Growing up on a farm in Australia, Liam Hall was a mechanic “getting greasy, scraped knuckles”, but in recent years his career has taken a more technical turn.
He’s now the head of quantum biotechnology at CSIRO, Australia’s national science agency.
“I’ve got a bit of a weird background. I always wanted to be a diesel mechanic. Doing that for a while led to wanting to do engineering at university. That introduced me to the physics, and then to the quantum physics. A rollercoaster ride is a good way to describe it,” he says.
His team has been developing diagnostic technologies, experimenting with micro sensors crafted from tiny slivers of diamonds about 50 nanometers in size (about 1,000 times finer than human hair) to test patients’ iron levels.
Current methods monitor a protein known as ferritin, the body’s iron storage mechanism. While monitoring ferritin is a good way to measure iron, it would be more accurate to measure the actual iron levels inside the protein.
One way to do that would be to measure the tiny magnetic fields generated by the iron. But there’s one big problem with that approach.
“[The magnetic field] is completely tiny and outside the measurement of any traditional magnetometers or microscopes,” explains Dr Hall.
However, Dr Hall’s nano-scale quantum sensors can detect those tiny fields and measure them.

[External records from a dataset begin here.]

(** One mutation through the reference [r]; an index out of range or a
    dangling reference raises in Python and leaves the store as it is. *)
Definition mutate (r : loc) (m : mutation) (h : heap) : heap :=
  match objects h r with
  | Some (OList items) =>
      match m with
      | Append t => let (l, h') := alloc (OTurn t) h in store r (OList (items ++ [l])) h'
      | SetItem i t =>
          if Nat.ltb i (List.length items)
          then let (l, h') := alloc (OTurn t) h in store r (OList (set_nth i l items)) h'
          else h
      | DelItem i => store r (OList (del_nth i items)) h
      | Clear => store r (OList []) h
      | Reverse => store r (OList (rev items)) h
      | SetContent i c =>
          match nth_error items i with
          | Some l =>
              match objects h l with
              | Some (OTurn t) => store l (OTurn (set_content c t)) h
              | _ => h
              end
          | None => h
          end
      | SetRole i c =>
          match nth_error items i with
          | Some l =>
              match objects h l with
              | Some (OTurn t) => store l (OTurn (set_role c t)) h
              | _ => h
              end
          | None => h
          end
      end
  | _ => h
  end.

Definition mutate_all (r : loc) (ms : list mutation) (h : heap) : heap :=
  fold_left (fun h m => mutate r m h) ms h.

(** A store in which every reference in use is below [next]. *)
Definition allocated (h : heap) (l : loc) : Prop :=
  l < next h.

Definition well_formed (h : heap) : Prop :=
  forall l, next h <= l -> objects h l = None.

(** [h'] extends [h] without touching what [h] holds below [n], and has
    [n] itself allocated. *)
Definition agrees_below (n : loc) (h h' : heap) : Prop :=
  n < next h' /\ forall l, l < n -> objects h' l = objects h l.

(** A store holding a history of the given turns: the turn objects at
    [0 .. n-1], the list object at [n]. *)
Definition heap_of (turns : list message) : heap :=
  {| objects := fun l =>
       if Nat.ltb l (List.length turns) then option_map OTurn (nth_error turns l)
       else if Nat.eqb l (List.length turns) then Some (OList (seq 0 (List.length turns)))
       else None;
     next := S (List.length turns) |}.

End Heap.

(** ** Concrete collaborators, for examples *)

Module Examples.
Import Py Ranker Model MongoDBClient Tools Agent.
Local Open Scope string_scope.

Definition new_year : datetime :=
  {| year := 2024; month := 1; day := 1;
     hour := 0; minute := 0; second := 0; microsecond := 0 |}.

Definition doc (id : string) (e : vector) : article :=
  {| article_id := id;
     metadata := {| title := id; author := "Rossi";
                    publication_date := Some new_year; categories := ["politica"] |};
     embedding := Some e; url := None; source := None; full_text := "testo" |}.

(** Documents whose similarity to the query embedding [[1, 0, 0, 0]] is
    0.5, 0.2, 0.9 and undefined. *)
Definition docA : article := doc "A" [1; 1; 1; 1]%float.
Definition docB : article := doc "B" [1; 2; 2; 4]%float.
Definition docC : article := doc "C" [9; 3; 3; 1]%float.
Definition docZ : article := doc "Z" [0; 0; 0; 0]%float.

Definition parse_date (v : pyval) : result datetime :=
  match v with
  | PStr s => if String.eqb s "2024-01-01" then Done new_year
              else Fail (ValueError "Invalid isoformat string")
  | _ => Fail (TypeError "fromisoformat: argument must be str")
  end.

(** Services over a provider whose state counts the calls it has answered. *)
Definition services_of (docs : list article)
  (gwt : list message -> nat -> outcome response)
  (gen : string -> nat -> result string) : services nat :=
  {| documents := docs;
     mongo_match := fun _ _ => true;
     mongo_error := fun _ => None;
     embed_text := fun _ => Done [1; 0; 0; 0]%float;
     fromisoformat := parse_date;
     strftime_ymd := fun _ => "2024-01-01";
     round3 := fun x => x;
     json_dumps := fun _ => "{}";
     generate_with_tools := fun messages _ n => (gwt messages n, S n);
     generate := fun prompt _ n => (gen prompt n, S n) |}.

Definition one_call : tool_call :=
  {| tc_id := "call_1"; tc_name := "search_by_content";
     tc_parameters := PDict [("query", PStr "energia")] |}.

(** A provider that always asks for one tool call. *)
Definition always_tool (_ : list message) (_ : nat) : outcome response :=
  Return {| content := EmptyString; tool_calls := [one_call];
            finish_reason := "tool_calls" |}.

(** A provider that answers at once. *)
Definition answers_X (_ : list message) (_ : nat) : outcome response :=
  Return {| content := "X"; tool_calls := []; finish_reason := "stop" |}.

Definition api_down : exception := ExternalError (Some "Connection error.") "Connection error.".

(** A provider whose every call fails. *)
Definition unreachable (_ : list message) (_ : nat) : outcome response :=
  Raise api_down.

Definition summary_ok (_ : string) (_ : nat) : result string := Done "riassunto".
Definition summary_fails (_ : string) (_ : nat) : result string := Fail api_down.

(** The store behind a provider that cannot be reached. *)
Definition down_services : services nat :=
  services_of [docA; docB; docC] unreachable summary_ok.

(** The store of the example of the specification, and a query. *)
Definition abc_services : services nat :=
  services_of [docA; docB; docC] answers_X summary_ok.

Definition energia : pyval := PDict [("query", PStr "energia")].

(** The same store behind a provider that always asks for a tool. *)
Definition stub_services : services nat :=
  services_of [docA; docB; docC] always_tool summary_ok.

Definition cfg_of (k : Z) (strategy : string) : config :=
  {| max_results := 10; semantic_top_k := k; max_history_turns := 10;
     auto_compress := true; compression_strategy := strategy |}.

Definition start (h : list message) : state nat :=
  {| conversation_history := h; llm := 0; calls := [] |}.

(** A history of [n] alternating user and assistant turns. *)
Fixpoint turns (n : nat) : list message :=
  match n with
  | O => []
  | S n' => turns n' ++ [Turn (if Nat.even n' then "user" else "assistant") "ciao"]
  end.

End Examples.

(** ** Shapes used to state what the loop and the history do *)

Module Shapes.
Import Py Ranker Model MongoDBClient Tools Agent.
Local Open Scope string_scope.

He says in the future, the technology could develop an early flag for any particular disease, including the surveillance of certain hormones or proteins that might indicate cancer.
“The advantage for quantum systems has always been that you can achieve much, much better sensitivity and easier identification of chemicals at a much lower cost,” Dr Hall says.
Dr Hall is part of a global push to develop quantum technologies. Britain, China, the US and countries elsewhere, are all trying to exploit the weird properties of quantum mechanics.
“Quantum is one of Australia’s most promising growth opportunities – a chance to create new markets, new applications,” said CSIRO’s chief scientist, Prof Bronwyn Fox.
Quantum mechanics emerged in the early 20th Century from studies of nature’s smallest objects. Scientists believe it has the potential to expand our understanding of the universe and solve complex problems at lightning speeds.
The range of applications appears vast; from advances in environmental science and decarbonisation, to cyber-security and new medicines. There could be molecules that “eat up carbon” and remove it from the atmosphere, quantum batteries to power cars, aircraft that are designed to lower their emissions and transport logistics to reduce road congestion.